The last person to leave the bunker, besides the Chief Designer himself, was Mars. Azerbaijani by birth, Mars’s personal history had of course been rewritten to make him a proud son of Leningrad. He and his twin had quickly learned the accent, the local customs. Though they did not exactly look the part, no one had ever questioned their heritage. Mishin and Bushuyev took the Mars twins, one at a time, on tours of the city, but the Marses themselves ended up serving as guides. Through their studies, they had learned Leningrad better than even lifelong residents, navigating the streets without hesitation. That was how they trained, too. The Chief Designer recalled the simple assurance with which the other Mars would flip a switch. It seemed like such a small thing, a toggle of mere millimeters, but Mars had mastered that tiny gesture in a way the other cosmonauts never would. This Mars had shown the same confidence as his brother in the simulator, though he had spent far less time inside it. It pained the Chief Designer to see how much that confidence had been purged from him.

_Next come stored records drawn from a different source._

(** The batches of a positive batch size. *)
Lemma batches_exist (texts : list str) (b : Z) :
  0 < b ->
  exists batches,
    concat batches = texts /\
    Forall (fun batch => batch <> [] /\ Z.of_nat (length batch) <= b) batches /\
    encode_batches emb encode texts b
    = match mapM encode batches with
      | Some rs => Some (concat rs)
      | None => None
      end.
Proof.
  intros Hb. unfold encode_batches, py_range.
  destruct (b =? 0) eqn:E0; [lia|]. destruct (b >? 0) eqn:E1; [|lia].
  set (n := Z.of_nat (length texts)).
  set (q := (n - 0 + b - 1) / b).
  assert (Hq1 : b * q <= n + b - 1)
    by (subst q; replace (n - 0 + b - 1) with (n + b - 1) by lia;
        apply Z.mul_div_le; lia).
  assert (Hq2 : n + b - 1 < b * Z.succ q)
    by (subst q; replace (n - 0 + b - 1) with (n + b - 1) by lia;
        apply Z.mul_succ_div_gt; lia).
  assert (Hq0 : 0 <= q) by (subst q; apply Z.div_pos; lia).
  set (bn := Z.to_nat b). set (count := Z.to_nat q).
  exists (map (fun k => take bn (drop (k * bn) texts)) (seq 0 count)).
  split; [apply windows_concat; subst bn count n; nia|].
  split.
  { eapply Forall_impl.
    - apply (windows_sizes bn count texts); subst bn count n; nia.
    - intros w [H1 H2]. split; [exact H1|]. subst bn. lia. }
  rewrite encode_rounds, map_map. simpl app.
  replace (map (fun k => py_slice (0 + Z.of_nat k * b)
                           (0 + Z.of_nat k * b + b) texts) (seq 0 count))
    with (map (fun k => take bn (drop (k * bn) texts)) (seq 0 count));
    [reflexivity|].
  apply map_ext. intros k.
  rewrite py_slice_window by lia. subst bn. f_equal. f_equal. nia.
Qed.

(** X16: with a positive batch size, [_embed_with_sentence_transformers]
    encodes batches that are not empty, hold [batch_size] texts at most and,
    put end to end, are the texts in order; it returns the embeddings of the
    batches end to end when every batch is encoded, and the empty array as
    soon as one fails: never a part of the result. *)
Theorem batches_cover_texts (texts : list str) (batch_size : Z) :
  0 < batch_size ->
  exists batches,
    concat batches = texts /\
    Forall (fun batch => batch <> [] /\
                         Z.of_nat (length batch) <= batch_size) batches /\
    embed_with_sentence_transformers emb encode texts batch_size
    = match mapM encode batches with
      | Some rs => concat rs
      | None => []
      end.
Proof.
  intros Hb. destruct (batches_exist texts batch_size Hb)
    as [batches [H1 [H2 H3]]].
  exists batches. split; [exact H1|]. split; [exact H2|].
  unfold embed_with_sentence_transformers. rewrite H3.
  now destruct (mapM encode batches).
Qed.
(** * usd-cad-tracker: the LifeRhythm agent and the rate widget

    A shallow embedding of [liferhythm-agent/agent.js] (the date context
    builder, the MCP tool bridge and the agentic loop of [process]) and of
    the chart bookkeeping of the widget's [app.js], with the properties the
    specification states about them.

    Conventions.
    - A JavaScript string is the list of its UTF-16 code units.
    - A [Date] is its time value: milliseconds since the epoch, or NaN
      ([None]) for an invalid date.
    - An [async] method is a computation in the monad [M]: it reads and
      writes the machine configuration and either returns or throws.
    - The hosted decision service and the MCP peer are deterministic
      functions of the history of the calls made to them so far. *)

From Stdlib Require Import ZArith Lia String Ascii List Bool.
From stdpp Require Import base option list gmap.
Import ListNotations.
Local Open Scope Z_scope.

(* ===================================================================== *)
(** * JavaScript strings *)
(* ===================================================================== *)

Module Js.

(** A string value: its UTF-16 code units. *)
Abbreviation jsstring := (list N).
(** X15.  On every platform, resolving a document whose [base] section and
    whose section of the platform are mappings (an absent section counts as
    empty) gives a mapping that holds each key once, whose keys are those of
    the two sections and no others, and in which the platform section
    decides the value of every key it has. *)
Theorem resolve_is_overlay_of_two_sections
    (h : Host) (w : World) (path : string) (doc base overlay : Dict.t) :
  holds_document h w path (VDict doc) ->
  Dict.get_default doc "base" (VDict Dict.empty) = VDict base ->
  Dict.get_default doc (PlatformConfig.get_platform h) (VDict Dict.empty) =
    VDict overlay ->
  Dict.wf base ->
  Dict.wf overlay ->
  exists cfg,
    BuildConfig.init h path w =
      (Ok (BuildConfig.mk path (PlatformConfig.get_platform h) cfg), w) /\
    Dict.wf cfg /\
    (forall k, Dict.get cfg k =
               match Dict.get overlay k with
               | Some v => Some v
               | None => Dict.get base k
               end) /\
    (forall k, In k (Dict.keys cfg) <->
               In k (Dict.keys base) \/ In k (Dict.keys overlay)).
Proof.
  intros Hdoc Hb Ho Hwb Hwo.
  exists (Dict.merge base overlay).
  assert (Hget : forall k, Dict.get (Dict.merge base overlay) k =
                           match Dict.get overlay k with
                           | Some v => Some v
                           | None => Dict.get base k
                           end).
  { intros k. now apply dict_get_merge. }
  split; [|split; [apply dict_wf_merge|split; [exact Hget|]]].
  - rewrite (init_document Hdoc).
    unfold resolve_document, value_get. now rewrite Hb, Ho.
  - intros k. rewrite !dict_in_keys_iff, Hget.
    destruct (Dict.get overlay k); destruct (Dict.get base k);
      intuition congruence.
Qed.
(** * Catenae link: a shallow embedding of [catenae/link.py]

    The runtime core of a stream-processing link: producer, consumer
    scheduling, transform dispatch, RPC and the peer store.  Python
    functions of [link.py] are embedded as Rocq functions that keep their
    names.  Code that mutates the link or raises runs in a small
    state-and-exception monad over the [Link] record; what the code does to
    its collaborators (logger, Kafka producer and consumer, callbacks, RPC
    handlers, the JSON-RPC pipe) is recorded as a journal of events.

    Python floats are idealised as exact rationals ([Q]): rounding and
    overflow of [math.pow], [/] and [*] are not modelled. *)

From Stdlib Require Import ZArith QArith Qpower Qfield Lia Lqa List String Ascii.
From stdpp Require Import gmap strings list fin_maps pretty.

Local Open Scope string_scope.
Local Open Scope Z_scope.
Local Open Scope list_scope.

(** ** Python values *)

Inductive PyType :=
| TNoneType | TBool | TInt | TFloat | TStr | TBytes | TList | TTuple | TDict
| TType | TFunction | TObject | TElectron.

Definition PyType_eqb (a b : PyType) : bool :=
  match a, b with
  | TNoneType, TNoneType | TBool, TBool | TInt, TInt | TFloat, TFloat
  | TStr, TStr | TBytes, TBytes | TList, TList | TTuple, TTuple
  | TDict, TDict | TType, TType | TFunction, TFunction | TObject, TObject
  | TElectron, TElectron => true
  | _, _ => false
  end.

Inductive CallbackType := COMMIT_KAFKA_MESSAGE.

(** Modelled from the spec: the [Callback] class of [callback.py], which is
    not among the sources: "a deferred invocation consisting of target,
    positional arguments, keyword arguments, and a kind tag". *)
Record Callback_ (V : Type) := mkCallback {
  target : V;
  args : V;
  kwargs : V;
  type_ : option CallbackType
}.
Arguments mkCallback {V}.
Arguments target {V}.
Arguments args {V}.
Arguments kwargs {V}.
Arguments type_ {V}.

(** Modelled from the spec: the [Electron] (envelope) class of
    [electron.py], which is not among the sources: "a record with a key, a
    value, the prior origin topic, a destination topic, a list of completion
    callbacks, and a treat-string-as-literal flag". *)
Record Electron_ (V : Type) := mkElectron {
  key : V;
  value : V;
  topic : option string;
  previous_topic : option string;
  unpack_if_string : bool;
  callbacks : list (Callback_ V)
}.
Arguments mkElectron {V}.
Arguments key {V}.
Arguments value {V}.
Arguments topic {V}.
Arguments previous_topic {V}.
Arguments unpack_if_string {V}.
Arguments callbacks {V}.

#[warnings="-register-all"]
Inductive PyVal :=
| VNone
| VBool (b : bool)
| VInt (n : Z)
| VStr (s : string)
| VBytes (b : list Byte.byte)
| VList (items : list PyVal)
| VTuple (items : list PyVal)
| VDict (items : list (string * PyVal))
| VType (t : PyType)
| VFun (name : string)
| VObj (name : string)
| VElectron (e : Electron_ PyVal).

Abbreviation Callback := (Callback_ PyVal).
Abbreviation Electron := (Electron_ PyVal).

(** [type(v)] *)
Definition py_type (v : PyVal) : PyType :=
  match v with
  | VNone => TNoneType
  | VBool _ => TBool
  | VInt _ => TInt
  | VStr _ => TStr
  | VBytes _ => TBytes
  | VList _ => TList
  | VTuple _ => TTuple
  | VDict _ => TDict
  | VType _ => TType
  | VFun _ => TFunction
  | VObj _ => TObject
  | VElectron _ => TElectron
  end.

(** Truth value of a list: empty lists are false. *)
Definition list_truthy {A} (l : list A) : bool :=
  negb (Nat.eqb (List.length l) 0).

(** Truth value of [v] in a condition ([if v:], [not v]).  Classes,
    functions and plain objects are true. *)
Definition py_truthy (v : PyVal) : bool :=
  match v with
  | VNone => false
  | VBool b => b
  | VInt n => negb (n =? 0)
  | VStr s => negb (String.eqb s "")
  | VBytes b => list_truthy b
  | VList l => list_truthy l
  | VTuple l => list_truthy l
  | VDict l => list_truthy l
  | VType _ => true
  | VFun _ => true
  | VObj _ => true
  | VElectron _ => true
  end.

(** [v != cls] for a class object [cls]: classes compare by identity, so the
    result is [False] only when [v] is that very class. *)
Definition py_ne_class (v : PyVal) (cls : PyType) : PyVal :=
  match v with
  | VType t => VBool (negb (PyType_eqb t cls))
  | _ => VBool true
  end.

(** Truth value of an optional string ([None] and [''] are false). *)
Definition str_truthy (s : option string) : bool :=
  match s with
  | None => false
  | Some s => negb (String.eqb s "")
  end.

(** CPython keeps one shared object for every integer from -5 to 256; any
    other integer computed at run time is a fresh object.  So [a is b] on
    two computed integers holds exactly when they are equal and lie in that
    range. *)
Definition py_small_int (n : Z) : bool := (-5 <=? n) && (n <=? 256).
Definition py_is_int (a b : Z) : bool := (a =? b) && py_small_int a.

(** [range(n)] *)
Definition py_range (n : Z) : list Z := map Z.of_nat (seq 0 (Z.to_nat n)).

(** [enumerate(l)] *)
Definition py_enumerate {A} (l : list A) : list (Z * A) :=
  combine (py_range (Z.of_nat (List.length l))) l.

(** ** Exceptions and results *)

Inductive PyExc :=
| ValueError | IndexError | KeyError | NameError | UnboundLocalError
| AttributeError | TypeError | MethodNotFoundError | InternalError
| OtherException.

Inductive Result (A : Type) :=
| Ret (a : A)
| Raise (e : PyExc).
Arguments Ret {A}.
Arguments Raise {A}.

(** ** Events the link causes on its collaborators *)

Inductive LogLevel := DEBUG | INFO | WARN | ERROR | EXCEPTION.

Inductive Payload :=
| RawString (s : string)
| Pickled (b : list Byte.byte).

Inductive Event :=
| Log (level : LogLevel) (msg : string)
| Produce (sync_producer : bool) (topic : string)
          (partition_key : option (list Byte.byte)) (value : Payload)
| Poll
| Flush
| Execute (cb : Callback)
| Invoke (method : string) (args : list PyVal) (kwargs : list (string * PyVal))
| Commit
| PipeSend (error_code : option Z) (result : PyVal).

(** ** The link *)

(** One Kafka message as the consumers hand it over. *)
Record Message := mkMessage {
  msg_topic : string;
  msg_key : PyVal;
  msg_value : PyVal
}.

Inductive QueueItem :=
| QMessage (m : Message)
| QTuple (m : Message) (commit_target : PyVal) (commit_args : PyVal).

(** Modelled from the spec: the [LinkQueue] class of [custom_queue.py], which
    is not among the sources: "an in-process FIFO" with "a weighted-admission
    counter ... initialized to an implementation-chosen value, decremented
    each time a message is admitted ... and reset". *)
Record LinkQueue := mkLinkQueue {
  items : list QueueItem;
  messages_left : Z;
  messages_left_initial : Z
}.

Definition LinkQueue_put (q : LinkQueue) (x : QueueItem) : LinkQueue :=
  mkLinkQueue (items q ++ [x]) (messages_left q) (messages_left_initial q).
Definition decrement_messages_left (q : LinkQueue) : LinkQueue :=
  mkLinkQueue (items q) (messages_left q - 1) (messages_left_initial q).
Definition reset_messages_left (q : LinkQueue) : LinkQueue :=
  mkLinkQueue (items q) (messages_left_initial q) (messages_left_initial q).

(** One peer of the store, [dict(host=, port=, scheme=, uid=, group=)]. *)
Record InstanceInfo := mkInstanceInfo {
  info_host : string;
  info_port : string;
  info_scheme : string;
  info_uid : string;
  info_group : string
}.

(** [self._store = {'by_uid': dict(), 'by_group': dict()}] *)
Record Store := mkStore {
  by_uid : gmap string InstanceInfo;
  by_group : gmap string (gmap string InstanceInfo)
}.

Record Link := mkLink {
  _uid : string;
  _consumer_group : string;
  _synchronous : bool;
  _sequential : bool;
  _input_mode : string;
  _input_topics : list string;
  _output_topics : list string;
  _input_topic_assignments : gmap (Z + string) Q;
  _input_messages : LinkQueue;
  _output_messages : list Electron;
  _store : Store;
  (** the stop flag of the runtime threads, raised by [suicide] *)
  will_stop : bool;
  (** everything the link did to the outside, oldest first *)
  journal : list Event
}.

Definition with_journal (self : Link) (j : list Event) : Link :=
  mkLink (_uid self) (_consumer_group self) (_synchronous self)
         (_sequential self) (_input_mode self) (_input_topics self)
         (_output_topics self) (_input_topic_assignments self)
         (_input_messages self) (_output_messages self) (_store self)
         (will_stop self) j.

Definition with_will_stop (self : Link) (b : bool) : Link :=
  mkLink (_uid self) (_consumer_group self) (_synchronous self)
         (_sequential self) (_input_mode self) (_input_topics self)
         (_output_topics self) (_input_topic_assignments self)
         (_input_messages self) (_output_messages self) (_store self)
         b (journal self).

Definition with_input_topic_assignments (self : Link)
    (a : gmap (Z + string) Q) : Link :=
  mkLink (_uid self) (_consumer_group self) (_synchronous self)
         (_sequential self) (_input_mode self) (_input_topics self)
         (_output_topics self) a
         (_input_messages self) (_output_messages self) (_store self)
         (will_stop self) (journal self).

Definition with_input_messages (self : Link) (q : LinkQueue) : Link :=
  mkLink (_uid self) (_consumer_group self) (_synchronous self)
         (_sequential self) (_input_mode self) (_input_topics self)
         (_output_topics self) (_input_topic_assignments self)
         q (_output_messages self) (_store self)
         (will_stop self) (journal self).

Definition with_output_messages (self : Link) (q : list Electron) : Link :=
  mkLink (_uid self) (_consumer_group self) (_synchronous self)
         (_sequential self) (_input_mode self) (_input_topics self)
         (_output_topics self) (_input_topic_assignments self)
         (_input_messages self) q (_store self)
         (will_stop self) (journal self).

Definition with_store (self : Link) (s : Store) : Link :=
  mkLink (_uid self) (_consumer_group self) (_synchronous self)
         (_sequential self) (_input_mode self) (_input_topics self)
         (_output_topics self) (_input_topic_assignments self)
         (_input_messages self) (_output_messages self) s
         (will_stop self) (journal self).

(** ** The monad of link methods: state [Link], exceptions [PyExc] *)

Definition M (A : Type) : Type := Link -> Result A * Link.
(** X16. In a session the words and the tiles are only ever removed, in
    their order, and the output only grows. *)
Theorem session_only_shrinks {Surface : Type}
    (s s' : Main.State Surface) (inps : list Input) :
  Main.run inps s = Main.Running s' →
  Main.words s' `sublist_of` Main.words s
  ∧ Main.alphabet_data s' `sublist_of` Main.alphabet_data s
  ∧ Main.printed s `prefix_of` Main.printed s'.
Proof.
  revert s. induction inps as [|inp inps IH]; simpl; intros s Hrun.
  - by injection Hrun as <-.
  - destruct (Main.frame inp s) as [s1| |] eqn:Hf; [|done..].
    apply frame_Running in Hf as (Hw & Ha & Hp).
    apply IH in Hrun as (Hw' & Ha' & Hp').
    split_and!; [by etrans..|].
    etrans; [|done]. rewrite Hp. case_bool_decide; [|done].
    by apply prefix_app_r.
Qed.

Lemma session_only_shrinks_witness :
  ∃ s s',
    play [] = Main.Running s
    ∧ Main.run [press (120, 60); move (60, 70); move (10, 99);
                release (0, 0)] s
      = Main.Running s'
    ∧ Main.words s' `sublist_of` Main.words s
    ∧ Main.alphabet_data s' `sublist_of` Main.alphabet_data s
    ∧ Main.printed s `prefix_of` Main.printed s'.
Proof.
  destruct (play []) as [s| |] eqn:Hplay; [|by vm_compute in Hplay..].
  destruct (Main.run [press (120, 60); move (60, 70); move (10, 99);
                      release (0, 0)] s) as [s'| |] eqn:Hrun.
  - exists s, s'. split; [reflexivity|]. split; [exact Hrun|].
    exact (session_only_shrinks s s' _ Hrun).
  - exfalso. vm_compute in Hplay. injection Hplay as <-.
    by vm_compute in Hrun.
  - exfalso. vm_compute in Hplay. injection Hplay as <-.
    by vm_compute in Hrun.
Defined.

(** X17. Completion is never reported while a word remains: in every
    state of a session with a word still active, nothing has been
    printed. *)
Theorem no_report_before_the_last_word {Surface : Type}
    (s : Main.State Surface) :
  reachable s → Main.words s ≠ [] → Main.printed s = [].
Proof.
  induction 1 as [tiles fuel word_list g s g' Hs|s inp s' _ IH Hf].
  - by apply setup_Ok_parts in Hs
      as (_ & _ & _ & _ & _ & _ & _ & _ & _ & _ & ->).
  - intros Hw'. apply frame_Running in Hf as (Hsub & _ & ->).
    rewrite bool_decide_eq_false_2 by done. apply IH.
    intros Hw. rewrite Hw in Hsub. by apply sublist_nil_r in Hsub.
Qed.

Lemma no_report_before_the_last_word_witness :
  ∃ s,
    play [press (120, 60); move (60, 70); move (10, 99); release (0, 0);
          move (5, 5)]
    = Main.Running s
    ∧ Main.words s = [(("DOG", VU), [(3, 0); (3, 1); (3, 2)])]
    ∧ Main.printed s = [].
Proof.
  destruct (play [press (120, 60); move (60, 70); move (10, 99);
                  release (0, 0); move (5, 5)]) as [s| |] eqn:Hplay;
    [|by vm_compute in Hplay..].
  assert (Main.words s = [(("DOG", VU), [(3, 0); (3, 1); (3, 2)])]) as Hw.
  { vm_compute in Hplay. by injection Hplay as <-. }
  exists s. split_and!; [reflexivity|exact Hw|].
  apply no_report_before_the_last_word; [by eapply play_reachable|].
  by rewrite Hw.
Defined.

(** *** The selection trace *)

Lemma coord_le_antisymm : AntiSymm (=) coord_le.
Proof.
  intros [x1 y1] [x2 y2]. unfold coord_le. simpl. intros ? ?.
  f_equal; lia.
Qed.

Lemma seq_Sorted (j n : nat) : Sorted lt (seq j n).
Proof.
  revert j. induction n as [|n IH]; intros j; simpl; constructor.
  - apply IH.
  - destruct n; simpl; constructor. lia.
Qed.

Lemma row_Sorted x y n : Sorted coord_le (row x y n).
Proof.
  unfold row. apply (Sorted_fmap _ lt); [|apply seq_Sorted].
  intros i j Hij. unfold coord_le. simpl. lia.
Qed.

Lemma column_Sorted x y n : Sorted coord_le (column x y n).
Proof.
  unfold column. apply (Sorted_fmap _ lt); [|apply seq_Sorted].
  intros i j Hij. unfold coord_le. simpl. lia.
Qed.

Lemma candidate_Sorted o dim len ps :
  candidate o dim len ps → Sorted coord_le ps.
Proof.
  intros (x & y & [(_ & _ & _ & ->)|(_ & _ & _ & ->)]);
    [apply row_Sorted | apply column_Sorted].
Qed.

Section trace.
Context {Surface : Type}.
Implicit Types (s : Main.State Surface) (inp : Input).

Lemma frame_dragging_trace s inp s' :
  Main.handle_events (events inp) (Main.drag_event s) = Some true →
  Main.frame inp s = Main.Running s' →
  Main.mouse_drag_pos s'
  = merge_sort coord_le
      (if decide (pointer_cell (mouse_pos inp) ∈ trace_of s) then trace_of s
       else trace_of s ++ [pointer_cell (mouse_pos inp)]).
Proof.
  intros Hev. unfold Main.frame. rewrite Hev, convert_block_size. simpl.
  by intros [= <-].
Qed.

Lemma frame_released_trace s inp s' :
  Main.handle_events (events inp) (Main.drag_event s) = Some false →
  Main.frame inp s = Main.Running s' →
  Main.mouse_drag_pos s' = trace_of s.
Proof.
  intros Hev. unfold Main.frame. rewrite Hev. by intros [= <-].
Qed.

Lemma frame_trace_ordered s inp s' :
  Sorted coord_le (Main.mouse_drag_pos s) ∧ NoDup (Main.mouse_drag_pos s) →
  Main.frame inp s = Main.Running s' →
  Sorted coord_le (Main.mouse_drag_pos s') ∧ NoDup (Main.mouse_drag_pos s').
Proof.
  intros [Hsorted Hnd] Hf.
  assert (Sorted coord_le (trace_of s) ∧ NoDup (trace_of s)) as [Hs0 Hn0].
  { unfold trace_of. destruct (Main.drag_event s); [done|].
    split; constructor. }
  destruct (handle_events_total s inp) as [He|[[] Hev]].
  - by rewrite He in Hf.
  - rewrite (frame_dragging_trace s inp s' Hev Hf). split.
    + apply (@Sorted_merge_sort _ coord_le _ coord_le_total).
    + rewrite merge_sort_Permutation. case_decide as Hin; [done|].
      apply NoDup_app. split_and!; [done| |apply NoDup_singleton].
      by intros c Hc ->%list_elem_of_singleton.
  - by rewrite (frame_released_trace s inp s' Hev Hf).
Qed.

Lemma reachable_trace_ordered s :
  reachable s →
  Sorted coord_le (Main.mouse_drag_pos s) ∧ NoDup (Main.mouse_drag_pos s).
Proof.
  induction 1 as [tiles fuel word_list g s g' Hs|s inp s' _ IH Hf].
  - apply setup_Ok_parts in Hs
      as (_ & _ & _ & _ & _ & _ & _ & _ & -> & _). split; constructor.
  - by eapply frame_trace_ordered.
Qed.

Lemma reachable_words_ordered s :
  reachable s →
  ∀ e, e ∈ Main.words s → Sorted coord_le e.2 ∧ NoDup e.2.
Proof.
  induction 1 as [tiles fuel word_list g s g' Hs|s inp s' _ IH Hf].
  - apply setup_Ok_parts in Hs as (g1 & _ & _ & Hinit & _).
    apply init_Ok in Hinit as (_ & _ & _ & occ & [Hpl _ _]).
    intros e He. specialize (Hpl e He). unfold placed in Hpl.
    split; [by eapply candidate_Sorted|by eapply candidate_NoDup].
  - intros e He. apply IH.
    apply frame_Running in Hf as (Hsub & _). by eapply elem_of_sublist.
Qed.
End trace.

(** X18. Throughout a session the selection trace is sorted in the
    lexicographic order of the coordinates and holds no cell twice. *)
Theorem trace_is_sorted_without_repeats {Surface : Type}
    (s : Main.State Surface) :
  reachable s →
  Sorted coord_le (Main.mouse_drag_pos s) ∧ NoDup (Main.mouse_drag_pos s).
Proof.
  induction 1 as [tiles fuel word_list g s g' Hs|s inp s' _ IH Hf].
  - apply setup_Ok_parts in Hs
      as (_ & _ & _ & _ & _ & _ & _ & _ & Htrace & _).
    rewrite Htrace. split; constructor.
  - exact (frame_trace_ordered s inp s' IH Hf).
Qed.

Lemma trace_is_sorted_without_repeats_witness :
  ∃ s,
    play [press (120, 60); move (160, 10); move (60, 70); move (125, 65);
          move (10, 99)]
    = Main.Running s
    ∧ Main.mouse_drag_pos s = [(0, 1); (1, 1); (2, 1); (3, 0)]
    ∧ Sorted coord_le (Main.mouse_drag_pos s)
    ∧ NoDup (Main.mouse_drag_pos s).
Proof.
  destruct (play [press (120, 60); move (160, 10); move (60, 70);
                  move (125, 65); move (10, 99)]) as [s| |] eqn:Hplay;
    [|by vm_compute in Hplay..].
  assert (Main.mouse_drag_pos s = [(0, 1); (1, 1); (2, 1); (3, 0)]) as Htr.
  { vm_compute in Hplay. by injection Hplay as <-. }
  exists s. split; [reflexivity|]. split; [exact Htr|].
  apply trace_is_sorted_without_repeats. by eapply play_reachable.
Defined.

Section gestures.
Context {Surface : Type}.
Implicit Types (s : Main.State Surface) (inp : Input).

Lemma run_app inps1 inps2 s :
  Main.run (inps1 ++ inps2) s
  = match Main.run inps1 s with
    | Main.Running s1 => Main.run inps2 s1
    | stop => stop
    end.
Proof.
  revert s. induction inps1 as [|inp inps1 IH]; intros s; simpl; [done|].
  by destruct (Main.frame inp s).
Qed.

Lemma frame_sample s inp :
  Main.handle_events (events inp) (Main.drag_event s) = Some true →
  ∃ s', Main.frame inp s = Main.Running s'
    ∧ Main.drag_event s' = true
    ∧ Main.words s' = Main.words s
    ∧ Main.alphabet_data s' = Main.alphabet_data s
    ∧ ∀ c, c ∈ Main.mouse_drag_pos s'
           ↔ c = pointer_cell (mouse_pos inp)
             ∨ (Main.drag_event s = true ∧ c ∈ Main.mouse_drag_pos s).
Proof.
  intros Hev.
  destruct (frame_dragging s inp Hev) as (p & s' & Hp & Hs' & ? & ? & ? & Htr).
  rewrite convert_block_size in Hp. injection Hp as <-. by exists s'.
Qed.

Lemma run_moves s ptrs :
  Main.drag_event s = true →
  ∃ s1, Main.run (move <$> ptrs) s = Main.Running s1
    ∧ Main.drag_event s1 = true
    ∧ Main.words s1 = Main.words s
    ∧ Main.alphabet_data s1 = Main.alphabet_data s
    ∧ ∀ c, c ∈ Main.mouse_drag_pos s1
           ↔ c ∈ Main.mouse_drag_pos s ∨ c ∈ pointer_cell <$> ptrs.
Proof.
  revert s. induction ptrs as [|p ptrs IH]; intros s Hd.
  - exists s. split_and!; try done. intros c. rewrite elem_of_nil. tauto.
  - destruct (frame_sample s (move p)) as (s0 & Hs0 & Hd0 & Hw0 & Ha0 & Htr0).
    { simpl. by rewrite Hd. }
    destruct (IH s0 Hd0) as (s1 & Hrun & Hd1 & Hw1 & Ha1 & Htr1).
    exists s1. rewrite fmap_cons. simpl. rewrite Hs0.
    split_and!; [done|done|congruence|congruence|].
    intros c. rewrite Htr1, Htr0, elem_of_cons. simpl. tauto.
Qed.
End gestures.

Mars leaned over the communications console, speaking in whispers to Leonid as Vostok 5 settled into its orbit. Mars would stay there, mouth held millimeters from the microphone, until the capsule rounded the horizon and communications were handed off to other stations—Makat, Sary-Shagan, Yeniseysk, Iskhup, Yelizovo, Klyuchi, Moscow, Leningrad, Simferopol, Tbilisi, Kolpashevo, Ulan-Ude, Sibir, Suchan, Sakhalin, Chukotka, Dolinsk, Ilyichevsk, Krasnodar—where strangers would carry on impersonal conversations with Leonid, more concerned with inserting data into tables than speaking to the lonely cosmonaut. When the launch crew arrived back in Star City, Mars would head directly to the communications room, where he would remain for the duration of the mission, as he had done for every mission after the second, when his own twin had launched. Back when they still hoped to bring the twins home. More than once, the Chief Designer had thought he heard Mars’s low voice ask, “Do you see him?” Mars’s brother, though, had burned up on reentry. There was nothing left to see.
“Mars,” said the Chief Designer, “it’s time to go. We must make it to the plane before that storm arrives.” He pointed through the wall in the direction of the approaching thunderhead.
Already the speaker fed back only static. Mars flipped several switches and silenced it. He had developed a hunch to his shoulders, as if he were always leaning down to speak into the microphone. His hair, thick and black, he kept cropped so close that scalp showed through. He often forgot to shave, his beard growing in far longer than his hair. Mars stood and left, snatching his cap from a hook by the door.
The Chief Designer took a final look around the bunker. Everything was off that was supposed to be off. He tucked chairs under the console. He picked up and pocketed a pencil someone had left behind. As tidy, he thought, as the inside of a concrete block could be. He turned to leave.
A figure shifted in the corner, amid shadows not so dark that they should have been able to conceal someone. The scent of cheap cigarette smoke wafted from the corner, sullying the air. Even though he did not believe in such things, the Chief Designer at first suspected a ghost. Certainly he was a person worth haunting.